MOSES persisted. "What’s your name? Who are you?" And God replied with a voice like thunder:
"I Am Who I Am — that’s who I am!" (Exodus 3:14).
To the modern ear that sounds a bit like ‘mind your own business’. Not to mention being the catchphrase of Popeye The Sailor Man. But in fact it was a devastating affirmation of God’s existence and majesty. MOSES quailed before the Lord and said "okay, fair enough".
Now things get confusing. The Old Testament was written in ancient Hebrew, which has no vowels whatsoever and precious little punctuation. The phrase ‘I Am Who I Am’ — God’s name as revealed to MOSES — is written with four consonants: Y H W H. Hence YHWH = I Am Who I Am.
These four letters are known as the Tetragrammaton and they contain a divine mystery: no-one knows how to pronounce them.

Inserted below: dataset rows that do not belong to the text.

(* ===== verification/Backtest.v ===== *)
(** Running a strategy over a stream of observations ([oq-backtest/src/run.rs],
    with the stream of [oq-engine/src/observation.rs]) and the comparison of a
    run with the one that is never liquidated ([deviation.rs]). *)

From stdpp Require Import strings.
From S2P Require Import Prelude Slices Text Types Order Currency Margin Liquidation Funding.
From S2P Require Import Tick RestingBook L0 Depth L1 L2 Matcher Cost Event Kernel Ledger Strategy.
#[local] Open Scope Z_scope.
Import (hints) Strategy.

(** * What a run is given *)

(** One arrival on the stream.  Only the time of a tick or a snapshot is read. *)
Inductive Observation :=
| OTick (t : Tick)
| ODepth (u : DepthUpdate)
| OSnapshot (update_id : Z) (bids asks : list Level)
| OSnapshotAt (at_ : Nanos) (update_id : Z) (bids asks : list Level)
| OGap (at_ : Nanos).
Definition at_ms (o : Observation) : option Z :=
  match o with
  | OTick t => Some (Z.quot (exch (t_stamp t)) 1000000)
  | ODepth u => Some (event_ms u)
  | OSnapshot _ _ _ => None
  | OSnapshotAt a _ _ _ | OGap a => Some (Z.quot a 1000000)
  end.

Inductive MarginMode := Enforced | Ignored.

Inductive Tier := TierL0 | TierL1 (p : Policy) | TierL2 (p : Policy).
Module Tier.
Definition matcher (t : Tier) (i : InstrumentId) : Matcher :=
  match t with
  | TierL0 => Matcher.l0 i
  | TierL1 p => ML1 (L1.new i p)
  | TierL2 p => ML2 (L2.new (L1.new i p))
  end.
End Tier.
(** [Matcher::tier]. *)
Definition tier_name (m : Matcher) : text :=
  match m with ML0 _ => text_of "L0" | ML1 _ => text_of "L1" | ML2 _ => text_of "L2" end.

Record RunConfig := mkRunConfig {
  equity_every : Z;
  track_margin : bool;
  rc_instrument : InstrumentId;
  rc_contract : Contract;
  rc_table : TierTable;
  starting_balance : Cash;
  rc_margin : MarginMode;
  rc_funding : FundingSchedule;
  rc_fees : Fees;
  position_mode : PositionMode;
  rc_tier : Tier;
}.
Module RunConfig.
Definition new (i : InstrumentId) (c : Contract) (t : TierTable) (starting : Cash) : RunConfig :=
  mkRunConfig 0 false i c t starting Enforced (mkFunding []) Fees.none OneWay TierL0.
Definition at_tier (tier : Tier) (c : RunConfig) : RunConfig :=
  mkRunConfig (equity_every c) (track_margin c) (rc_instrument c) (rc_contract c) (rc_table c) (starting_balance c)
    (rc_margin c) (rc_funding c) (rc_fees c) (position_mode c) tier.
Definition tracking_margin (c : RunConfig) : RunConfig :=
  mkRunConfig (equity_every c) true (rc_instrument c) (rc_contract c) (rc_table c) (starting_balance c)
    (rc_margin c) (rc_funding c) (rc_fees c) (position_mode c) (rc_tier c).
Definition sampling_equity_every (n : Z) (c : RunConfig) : RunConfig :=
  mkRunConfig n (track_margin c) (rc_instrument c) (rc_contract c) (rc_table c) (starting_balance c)
    (rc_margin c) (rc_funding c) (rc_fees c) (position_mode c) (rc_tier c).
Definition with_fees (f : Fees) (c : RunConfig) : RunConfig :=
  mkRunConfig (equity_every c) (track_margin c) (rc_instrument c) (rc_contract c) (rc_table c) (starting_balance c)
    (rc_margin c) (rc_funding c) f (position_mode c) (rc_tier c).
Definition with_margin (m : MarginMode) (c : RunConfig) : RunConfig :=
  mkRunConfig (equity_every c) (track_margin c) (rc_instrument c) (rc_contract c) (rc_table c) (starting_balance c)
    m (rc_funding c) (rc_fees c) (position_mode c) (rc_tier c).
Definition with_funding (f : FundingSchedule) (c : RunConfig) : RunConfig :=
  mkRunConfig (equity_every c) (track_margin c) (rc_instrument c) (rc_contract c) (rc_table c) (starting_balance c)
    (rc_margin c) f (rc_fees c) (position_mode c) (rc_tier c).
End RunConfig.

(** * What a run produces *)

Inductive MarginUsage :=
| NotTracked
| NoPosition
| Tracked (peak_maintenance min_headroom : Cash).

Record Liquidation := mkLiquidation {
  lq_at : Nanos; lq_price : PriceTicks; lq_qty : QtyLots; lq_equity : Cash; lq_forfeited : Cash;
}.

Record RunResult := mkRunResult {
  rr_strategy : text;
  rr_fills : list Fill;
  rr_liquidations : list Liquidation;
  rr_ticks : Z;
  rr_final_equity : Cash;
  rr_realized : Cash;
  rr_funding_paid : Cash;
  rr_fees_paid : Cash;
  rr_min_equity : Cash;
  rr_equity_curve : list Cash;
  rr_max_adverse_ticks : Z;
  rr_margin_usage : MarginUsage;
  rr_tier : text;
  rr_depth_applied : Z;
  rr_depth_refused : Z;
  rr_depth_gaps : Z;
  rr_depth_invalid_ticks : Z;
  rr_misrouted_orders : Z;
  rr_depth_unused : Z;
}.

(** ** Reading the outputs of the kernel *)

Definition fill_of (o : Output) : option Fill := match o with OFilled f => Some f | _ => None end.
Definition liquidation_of (o : Output) : option Liquidation :=
  match o with
  | OLiquidated at_ price qty equity forfeited _ _ _ => Some (mkLiquidation at_ price qty equity forfeited)
  | _ => None
  end.
(** The legs a liquidation closed. *)
Definition venue_closes (o : Output) : run (list VenueClosed) :=
  match o with
  | OLiquidated at_ price _ _ _ i long short =>
      let closed (leg : Side) (qty : QtyLots) : run (list VenueClosed) :=
        if QtyLots.is_zero qty then mret []
        else q ← chk64 (Z.abs qty); mret [mkVenueClosed i Strategy.Liquidation leg q price at_] in
      a ← closed Buy long;
      b ← closed Sell short;
      mret (a ++ b)
  | _ => mret []
  end.
Fixpoint closed_legs (os : list Output) : run (list VenueClosed) :=
  match os with
  | [] => mret []
  | o :: os => a ← venue_closes o; b ← closed_legs os; mret (a ++ b)
  end.

Definition ending_of (o : Output) : option (OrderId * Ending) :=
  match o with
  | OFilled f => Some (f_order f, Strategy.Filled)
  | OCancelled id => Some (id, Strategy.Cancelled)
  | _ => None
  end.
Definition note_ending (working : list OrderId) (ended : list (OrderId * Ending)) (o : Output) : list (OrderId * Ending) :=
  match ending_of o with
  | Some (id, e) =>
      if negb (bool_decide (id ∈ working)) && negb (existsb (λ x, x.1 =? id) ended) then ended ++ [(id, e)] else ended
  | None => ended
  end.
Definition note_endings (os : list Output) (working : list OrderId) (ended : list (OrderId * Ending)) :
    list (OrderId * Ending) := fold_left (note_ending working) os ended.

The Hebrew people didn’t dare speak aloud the Name of God. It was a name of such awesome holiness and majesty that no mortal tongue was allowed to utter it. The priests imagined what might happen if they sneezed or burped while saying it and shuddered with dread.
To avoid blasphemy, other words were substituted, such as ‘Adonai’ (Ruler), or ‘Ha Shem’ (The Name). Even today, Bibles depict the Name of God with the euphemism ‘Lord’ instead of his actual moniker. Orthodox Jews even censor their own euphemisms, fearing blasphemy should someone come along later and scribble over a reference to God.
(The invention of computers presented an even trickier problem for Orthodox Jews; if you type the word ‘God’, is it blasphemy to edit it? If a text file contains the word ‘God’, is it blasphemy to delete it? What about spam emails containing the word. Are you stuck with them forever? It isn’t easy being devout.)
The correct pronunciation of Y H W H eventually sank into obscurity through disuse — and now it’s lost forever. There has been much linguistic research and archeological speculation on the subject, but of course ancient Hebrew had no vowels so we’ll never be sure.
Nowadays the name YHWH is written YAHWEH, which at least looks nicer. You are free to pronounce it how you wish. If there ever was a Bible Code, try solving it without vowels.